From 00f96f1c7bb17fc5218859cba9263b9c5fa1304b Mon Sep 17 00:00:00 2001
From: Claude <noreply@anthropic.com>
Date: Sat, 21 Mar 2026 22:05:21 +0000
Subject: [PATCH 2/2] Fix autoresearch scripts for local Claude Code CLI usage

- Use `claude --dangerously-skip-permissions --max-turns 20` for unattended operation
- Separate test run from benchmark run (avoid running tests twice)
- Add CLI availability check
- Improve logging with printf instead of echo -e
- Show percentage improvement in final summary

https://claude.ai/code/session_01GfoPorZWo99NczxzJTYh9Q
---
 autoresearch/autoresearch.sh  | 114 ++++++++++++++++++++++------------
 autoresearch/run_benchmark.sh |  10 +--
 2 files changed, 79 insertions(+), 45 deletions(-)

diff --git a/autoresearch/autoresearch.sh b/autoresearch/autoresearch.sh
index 701ee3d8b..631084066 100755
--- a/autoresearch/autoresearch.sh
+++ b/autoresearch/autoresearch.sh
@@ -8,12 +8,20 @@
 #   ./autoresearch/autoresearch.sh [max_iterations]
 #
 # Prerequisites:
-#   - Claude Code CLI installed and authenticated
+#   - Claude Code CLI installed and authenticated (`claude` on PATH)
 #   - Java toolchain (JDK 25) available for builds
+#   - Run from the graphql-java project root
+#
+# Permissions:
+#   The script uses `claude --dangerously-skip-permissions` so the agent can
+#   edit files without interactive approval prompts. This is safe here because:
+#   - The agent is scoped to src/main/java/ edits only (via prompt)
+#   - Tests gate every change (bad edits get reverted)

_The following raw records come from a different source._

(* ================================================================== *)
(** ** PathShortener: shape of the result *)
(* ================================================================== *)

(** [filterFileName] returns a suffix of its argument that holds no path
    separator; applying it again changes nothing. *)
Theorem filterFileName_suffix_without_separator :
  forall (windows : bool) (path : string),
    (exists pre : string, path = pre ++ filterFileName windows path)
    /\ Spec.contains (Spec.path_separator windows)
                     (filterFileName windows path) = false
    /\ filterFileName windows (filterFileName windows path)
       = filterFileName windows path.
Proof.
  intros windows path.
  assert (Hno : Spec.contains (Spec.path_separator windows)
                              (filterFileName windows path) = false).
  { unfold filterFileName, substr.
    rewrite SHORT_FILENAME_SPLIT_CHAR_is_char, rfind_npos.
    destruct (Spec.last_occurrence _ path) as [found|] eqn:H.
    - rewrite Nat.add_1_r. now apply last_occurrence_rest_absent.
    - now apply last_occurrence_none_absent. }
  split; [|split; [exact Hno | now apply filterFileName_unchanged]].
  unfold filterFileName, substr.
  destruct (rfind _ path npos) as [found|].
  - exists (take (found + 1) path). now rewrite take_drop.
  - now exists "".
Qed.

(* ================================================================== *)
(** ** SignatureParser: shape of the results *)
(* ================================================================== *)

Lemma methodName_is_tail (raw : string) :
  exists k : nat,
    Spec.methodName raw = drop k (Spec.truncate_at "(" raw)
    /\ (forall j : nat,
           occurs_at "::" (Spec.truncate_at "(" raw) (k + j) = false).
Proof.
  unfold Spec.methodName. set (t := Spec.truncate_at "(" raw).
  rewrite after_last_occurrence, after_first_find.
  destruct (Spec.last_occurrence "::" t) as [i|] eqn:Hl; cbn [option_map].
  - exists (i + 2). split; [reflexivity|].
    intros j. apply (last_occurrence_is_last _ _ _ _ Hl). lia.
  - pose proof (last_occurrence_none _ _ _ Hl) as Hnone.
    destruct (find " " t) as [sp|]; cbn [option_map].
    + exists (sp + 1). split; [reflexivity | intros j; apply Hnone].
    + exists 0. split; [reflexivity | intros j; apply Hnone].
Qed.

(** The method name is a piece of the signature that holds neither a
    ["("] nor a ["::"]. *)
Theorem getMethodName_shape :
  forall this : LocationInfo,
    Spec.contains "(" (getMethodName this) = false
    /\ (forall j : nat, occurs_at "::" (getMethodName this) j = false)
    /\ exists p q : string,
         c_str_chars (methodName this) = p ++ getMethodName this ++ q.
Proof.
  intros this. rewrite getMethodName_parses.
  set (raw := c_str_chars (methodName this)).
  destruct (methodName_is_tail raw) as (k & -> & Hlast).
  split; [apply contains_drop, contains_truncate_at|].
  split; [intros j; now rewrite occurs_at_drop|].
  exists (take k (Spec.truncate_at "(" raw)), (Spec.from_first "(" raw).
  now rewrite <- append_assoc, take_drop, truncate_from_first.
Qed.

Lemma className_is_piece (raw : string) :
  exists i k : nat,
    Spec.className raw = drop k (take i (Spec.truncate_at "(" raw))
    /\ Spec.contains " " (Spec.className raw) = false.
Proof.
  unfold Spec.className. set (t := Spec.truncate_at "(" raw).
  rewrite before_last_occurrence.
  destruct (Spec.last_occurrence "::" t) as [i|]; cbn [option_map].
  - rewrite after_last_occurrence.
    destruct (Spec.last_occurrence " " (take i t)) as [sp|] eqn:Hsp;
      cbn [option_map String.length].
    + exists i, (sp + 1). split; [reflexivity|].
      rewrite Nat.add_1_r. now apply last_occurrence_rest_absent.
    + exists i, 0. split; [reflexivity|].
      now apply last_occurrence_none_absent.
  - exists 0, 0. split; [now destruct t | reflexivity].
Qed.

(** The class name is a piece of the signature that holds neither a
    ["("] nor a space. *)
Theorem getClassName_shape :
  forall this : LocationInfo,
    Spec.contains "(" (getClassName this) = false
    /\ Spec.contains " " (getClassName this) = false
    /\ exists p q : string,
         c_str_chars (methodName this) = p ++ getClassName this ++ q.
Proof.
  intros this. rewrite getClassName_parses.
  set (raw := c_str_chars (methodName this)).
  destruct (className_is_piece raw) as (i & k & Heq & Hsp).
  split; [rewrite Heq; apply contains_drop, contains_take, contains_truncate_at|].
  split; [exact Hsp|].
  rewrite Heq. set (t := Spec.truncate_at "(" raw).
  exists (take k (take i t)), (drop i t ++ Spec.from_first "(" raw).
  rewrite <- !append_assoc, take_drop, take_drop.
  apply eq_sym, truncate_from_first.
Qed.

(** Whatever follows the first ["("] plays no part in either accessor:
    a ["::"] or a space inside the argument list changes nothing. *)
Theorem accessors_ignore_arguments :
  forall (head args : string) (line : Z) (file : c_str) (short : string),
    Spec.contains "(" head = false ->
    getMethodName (mkLocationInfo line file short (buffer (head ++ String "(" args)))
    = getMethodName (mkLocationInfo line file short (buffer head))
    /\ getClassName (mkLocationInfo line file short (buffer (head ++ String "(" args)))
       = getClassName (mkLocationInfo line file short (buffer head)).
Proof.
  intros head args line file short H.
  rewrite !getMethodName_parses, !getClassName_parses. cbn [methodName c_str_chars].
  unfold Spec.methodName, Spec.className.
  now rewrite truncate_at_append, truncate_at_absent.
Qed.

Lemma accessors_ignore_arguments_witness :
  getMethodName (mkLocationInfo 3 (buffer "a.cpp") "a.cpp"
                   (buffer ("void Foo::bar" ++ String "(" "std::string s, int n)")))
  = getMethodName (mkLocationInfo 3 (buffer "a.cpp") "a.cpp" (buffer "void Foo::bar"))
  /\ getClassName (mkLocationInfo 3 (buffer "a.cpp") "a.cpp"
                     (buffer ("void Foo::bar" ++ String "(" "std::string s, int n)")))
     = getClassName (mkLocationInfo 3 (buffer "a.cpp") "a.cpp" (buffer "void Foo::bar")).
Proof.
  apply (accessors_ignore_arguments "void Foo::bar" "std::string s, int n)"
           3 (buffer "a.cpp") "a.cpp").
  reflexivity.
Defined.

(** Class and method name fit together: when the text before the first
    ["("] holds a ["::"], that text ends with the class name, ["::"] and the
    method name; when it holds none, the class name is empty. *)
Theorem class_and_method_recompose :
  forall this : LocationInfo,
    (exists p : string,
        Spec.truncate_at "(" (c_str_chars (methodName this))
        = p ++ getClassName this ++ "::" ++ getMethodName this)
    \/ (getClassName this = ""
        /\ forall j : nat,
             occurs_at "::" (Spec.truncate_at "(" (c_str_chars (methodName this))) j
             = false).
Proof.
  intros this. rewrite getMethodName_parses, getClassName_parses.
  unfold Spec.methodName, Spec.className.
  set (t := Spec.truncate_at "(" _).
  rewrite before_last_occurrence, after_last_occurrence.
  destruct (Spec.last_occurrence "::" t) as [i|] eqn:Hl; cbn [option_map].
  - left.
    destruct (last_occurrence_is_last _ _ _ _ Hl) as [Hocc _].
    apply prefix_split in Hocc. cbn [String.length] in *.
    rewrite drop_drop in Hocc.
    assert (Ht : t = take i t ++ "::" ++ drop (i + 2) t)
      by (rewrite <- Hocc; symmetry; apply take_drop).
    rewrite after_last_occurrence.
    destruct (Spec.last_occurrence " " (take i t)) as [sp|]; cbn [option_map].
    + exists (take (sp + 1) (take i t)).
      rewrite <- append_assoc, take_drop. exact Ht.
    + now exists "".
  - right. split; [reflexivity|]. now apply last_occurrence_none.
Qed.

(* ================================================================== *)
(** ** Signatures of the expected shape *)
(* ================================================================== *)

Section Splitting.

Variable ch : ascii.

Lemma after_first_append (pre rest : string) :
  Spec.contains ch pre = false ->
  Spec.after_first ch (pre ++ String ch rest) = Some rest.
Proof.
  induction pre as [|a r IH]; simpl.
  - now rewrite Ascii.eqb_refl.
  - intros H. apply orb_false_elim in H as [Ha H]. now rewrite Ha, IH.
Qed.

Lemma from_first_append (pre rest : string) :
  Spec.contains ch pre = false ->
  Spec.from_first ch (pre ++ String ch rest) = String ch rest.
Proof.
  induction pre as [|a r IH]; simpl.
  - now rewrite Ascii.eqb_refl.
  - intros H. apply orb_false_elim in H as [Ha H]. now rewrite Ha, IH.
Qed.

Lemma contains_middle (pre rest : string) :
  Spec.contains ch (pre ++ String ch rest) = true.
Proof.
  rewrite contains_append. simpl. rewrite Ascii.eqb_refl.
  now rewrite orb_true_r.
Qed.

(** A string that lacks [ch] holds no occurrence of a string starting
    with [ch]. *)
Lemma last_occurrence_lacking (t s : string) :
  Spec.contains ch s = false ->
  Spec.last_occurrence (String ch t) s = None.
Proof.
  induction s as [|a r IH]; [reflexivity|]. simpl.
  intros H. apply orb_false_elim in H as [Ha H]. rewrite (IH H).
  destruct (ascii_dec ch a) as [->|]; [|reflexivity].
  now rewrite Ascii.eqb_refl in Ha.
Qed.

End Splitting.

Lemma take_append_length (s t : string) : take (String.length s) (s ++ t) = s.
Proof. induction s as [|a r IH]; simpl; [now destruct t | now rewrite IH]. Qed.

(** The last ["::"] of [pre ++ "::" ++ meth] is the one written out, when
    [meth] holds no colon. *)
Lemma last_occurrence_qualifier (pre meth : string) :
  Spec.contains ":" meth = false ->
  Spec.last_occurrence "::" (pre ++ "::" ++ meth) = Some (String.length pre).
Proof.
  intros H. induction pre as [|a r IH].
  - cbn [String.append String.length Spec.last_occurrence].
    rewrite (last_occurrence_lacking ":" ":" meth H).
    assert (Hp : String.prefix "::" (String ":" meth) = false).
    { destruct meth as [|b m]; [reflexivity|]. cbn [Spec.contains] in H.
      apply orb_false_elim in H as [Hb _]. cbn [String.prefix].
      destruct (ascii_dec ":" ":"); [|reflexivity].
      destruct (ascii_dec ":" b) as [<-|]; [discriminate|reflexivity]. }
    rewrite Hp. cbn [String.prefix].
    destruct (ascii_dec ":" ":"); [now destruct meth | congruence].
  - cbn [String.append String.length Spec.last_occurrence] in *.
    now rewrite IH.
Qed.

Section Qualified.

Variables cls meth args : string.
Hypothesis cls_no_space : Spec.contains " " cls = false.
Hypothesis cls_no_paren : Spec.contains "(" cls = false.
Hypothesis meth_no_space : Spec.contains " " meth = false.
Hypothesis meth_no_paren : Spec.contains "(" meth = false.
Hypothesis meth_no_colon : Spec.contains ":" meth = false.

+#   - Git tracks everything
 #
 # The loop:
 #   1. Get baseline benchmark score
-#   2. Ask Claude to make ONE optimization
+#   2. Ask Claude (Sonnet) to make ONE optimization
 #   3. Run tests + benchmark
 #   4. Keep if improved, revert if not
 #   5. Repeat
@@ -28,9 +36,15 @@ BEST_SCORE_FILE="$SCRIPT_DIR/.best_score"
 
 cd "$PROJECT_DIR"
 
+# Verify claude CLI is available
+if ! command -v claude &>/dev/null; then
+    echo "ERROR: 'claude' CLI not found on PATH. Install Claude Code first."
+    exit 1
+fi
+
 # Initialize log
 if [ ! -f "$LOG_FILE" ]; then
-    echo -e "iteration\tcommit\tscore\tdelta\tstatus\tdescription" > "$LOG_FILE"
+    printf "iteration\tcommit\tscore\tdelta\tstatus\tdescription\n" > "$LOG_FILE"
 fi
 
 # Get baseline score
@@ -44,7 +58,6 @@ echo "Baseline: $BASELINE ops/s"

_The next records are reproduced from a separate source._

(** * TruthLens claim-triage pipeline: a shallow embedding of [app.py]

    The development follows the source file top to bottom:
    [clean_text], [process_language], [preprocessing_and_translation],
    [MisinformationDetector.score], [detect_sensationalism],
    [generate_preliminary_prediction], [analyze_text],
    [query_google_fact_check], [calculate_confidence_score],
    [summarize_verified_facts], [generate_multilingual_explanation]
    and the page [truthlens_app] that chains them.

    Data model.
    - A Python [str] is a list of Unicode code points ([N]).
    - A Python [int] is a [Z].
    - A Python [float] is an IEEE-754 binary64 number, taken from the
      standard library's [SpecFloat] with [prec = 53] and [emax = 1024].
    - The Unicode character database that CPython consults for
      [str.lower], [str.isspace], the [re] classes [\w], [\s], [\d] and
      [re.IGNORECASE] is not part of the repository; it is the parameter
      [Unicode] below.  The facts about it that a proof relies on are
      collected in [UnicodeLaws]; [ascii_unicode] is the instance that is
      exact on ASCII text and is used to run the code on concrete input.
    - The language detector and the translator are external collaborators
      that may raise; they are parameters returning [res]. *)

From Stdlib Require Import List NArith ZArith Bool Lia String Ascii.
From Stdlib Require Import DecimalString Permutation.
From Stdlib Require Import Floats.SpecFloat.
Import ListNotations.

Set Implicit Arguments.

(** ** Python strings *)

Definition char := N.
Definition str := list char.

(** An ASCII literal of the source, as a list of code points. *)
Definition lit (s : string) : str :=
  List.map N_of_ascii (list_ascii_of_string s).

Definition char_eqb (a b : char) : bool := N.eqb a b.

Fixpoint str_eqb (a b : str) : bool :=
  match a, b with
  | [], [] => true
  | x :: a', y :: b' => char_eqb x y && str_eqb a' b'
  | _, _ => false
  end.

(** [not s] for a string: the empty string is the only falsy one. *)
Definition falsy (s : str) : bool :=
  match s with [] => true | _ :: _ => false end.

(** [s.startswith(p)] *)
Fixpoint starts_with (p s : str) : bool :=
  match p, s with
  | [], _ => true
  | _ :: _, [] => false
  | x :: p', y :: s' => char_eqb x y && starts_with p' s'
  end.

(** [p in s] *)
Fixpoint contains (p s : str) : bool :=
  starts_with p s ||
  match s with
  | [] => false
  | _ :: s' => contains p s'
  end.

(** [s.replace(old, new)] and [s.replace(old, new, count)] for a non-empty
    [old]: occurrences are replaced from the left and do not overlap.
    [skip] counts the characters of the occurrence just replaced that are
    still to be passed over; [count = None] means no limit. *)
Fixpoint replace_go (old new : str) (skip : nat) (count : option nat)
         (s : str) : str :=
  match s with
  | [] => []
  | c :: r =>
      match skip with
      | S k => replace_go old new k count r
      | O =>
          let allowed := match count with Some O => false | _ => true end in
          if allowed && starts_with old s
          then new ++ replace_go old new (Nat.pred (List.length old))
                                 (option_map Nat.pred count) r
          else c :: replace_go old new O count r
      end
  end.

Definition str_replace (old new s : str) : str :=
  replace_go old new O None s.

Definition str_replace_n (old new : str) (count : nat) (s : str) : str :=
  replace_go old new O (Some count) s.

(** [s.count(p)] for a non-empty [p]: non-overlapping occurrences. *)
Fixpoint count_go (p : str) (skip : nat) (s : str) : Z :=
  match s with
  | [] => 0%Z
  | _ :: r =>
      match skip with
      | S k => count_go p k r
      | O => if starts_with p s
             then (1 + count_go p (Nat.pred (List.length p)) r)%Z
             else count_go p O r
      end
  end.

Definition str_count (p s : str) : Z := count_go p O s.

(** Slices [s[a:b]], [s[:a]] and [s[b:]] for in-range indices
    (Python clips out-of-range ones, and so do [firstn] and [skipn]). *)
Definition slice (s : str) (a b : nat) : str := firstn (b - a) (skipn a s).

Fixpoint drop_while (f : char -> bool) (s : str) : str :=
  match s with
  | [] => []
  | c :: r => if f c then drop_while f r else s
  end.

(** ** Regular expressions

    A pattern of the source is represented by its matcher at a position:
    [m s = Some n] when the pattern matches a prefix of [s], [n] being the
    length of the match the backtracking engine selects; [None] when it
    does not match at the head of [s].  No pattern of the source matches
    the empty string. *)
Definition matcher := str -> option nat.

(** [re.sub(pattern, repl, s)] for a constant replacement. *)
Fixpoint sub_go (m : matcher) (repl : str) (skip : nat) (s : str) : str :=
  match s with
  | [] => []
  | c :: r =>
      match skip with
      | S k => sub_go m repl k r
      | O =>
          match m s with
          | Some (S k) => repl ++ sub_go m repl k r
          | _ => c :: sub_go m repl O r
          end
      end
  end.

Definition re_sub (m : matcher) (repl s : str) : str := sub_go m repl O s.

(** [pattern.finditer(s)]: the spans [(start, end)] of the matches, left to
    right; [pos] is the index of the head of [s] in the subject. *)
Fixpoint spans_go (m : matcher) (skip pos : nat) (s : str)
  : list (nat * nat) :=
  match s with
  | [] => []
  | _ :: r =>
      match skip with
      | S k => spans_go m k (S pos) r
      | O =>
          match m s with
          | Some (S k) => (pos, pos + S k) :: spans_go m k (S pos) r
          | _ => spans_go m O (S pos) r
          end
      end
  end.

Definition re_finditer (m : matcher) (s : str) : list (nat * nat) :=
  spans_go m O O s.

 echo "$BASELINE" > "$BEST_SCORE_FILE"
 
 BEST_SCORE="$BASELINE"
-COMMIT_BEFORE=$(git rev-parse HEAD)
 
 for i in $(seq 1 "$MAX_ITERATIONS"); do
     echo ""
@@ -53,45 +66,63 @@ for i in $(seq 1 "$MAX_ITERATIONS"); do
     echo "=== Best score: $BEST_SCORE ops/s ==="
     echo "========================================"
 
-    # Save current state
-    COMMIT_BEFORE=$(git rev-parse HEAD)
+    # Build the prompt for this iteration
+    RECENT_LOG=$(tail -10 "$LOG_FILE" 2>/dev/null || echo "No previous iterations")
 
-    # Ask Claude (Sonnet) to make ONE optimization
-    # Using --print to run non-interactively
-    claude --model sonnet -p "$(cat <<EOF
-You are running iteration $i of an autoresearch optimization loop for graphql-java.
+    PROMPT="You are running iteration $i of an autoresearch optimization loop for graphql-java.
 
 Read autoresearch/program.md for full context and strategy.
 
 Current best benchmark score: $BEST_SCORE ops/s (baseline was: $BASELINE ops/s)
 
-Previous optimization log:
-$(tail -10 "$LOG_FILE" 2>/dev/null || echo "No previous iterations")
+Previous optimization log (last 10 entries):
+$RECENT_LOG
 
 YOUR TASK: Make exactly ONE focused optimization to the ENF code.
-- Pick the most promising unused strategy from program.md
-- Make a minimal, targeted change
-- Do NOT run tests or benchmarks (the harness does that)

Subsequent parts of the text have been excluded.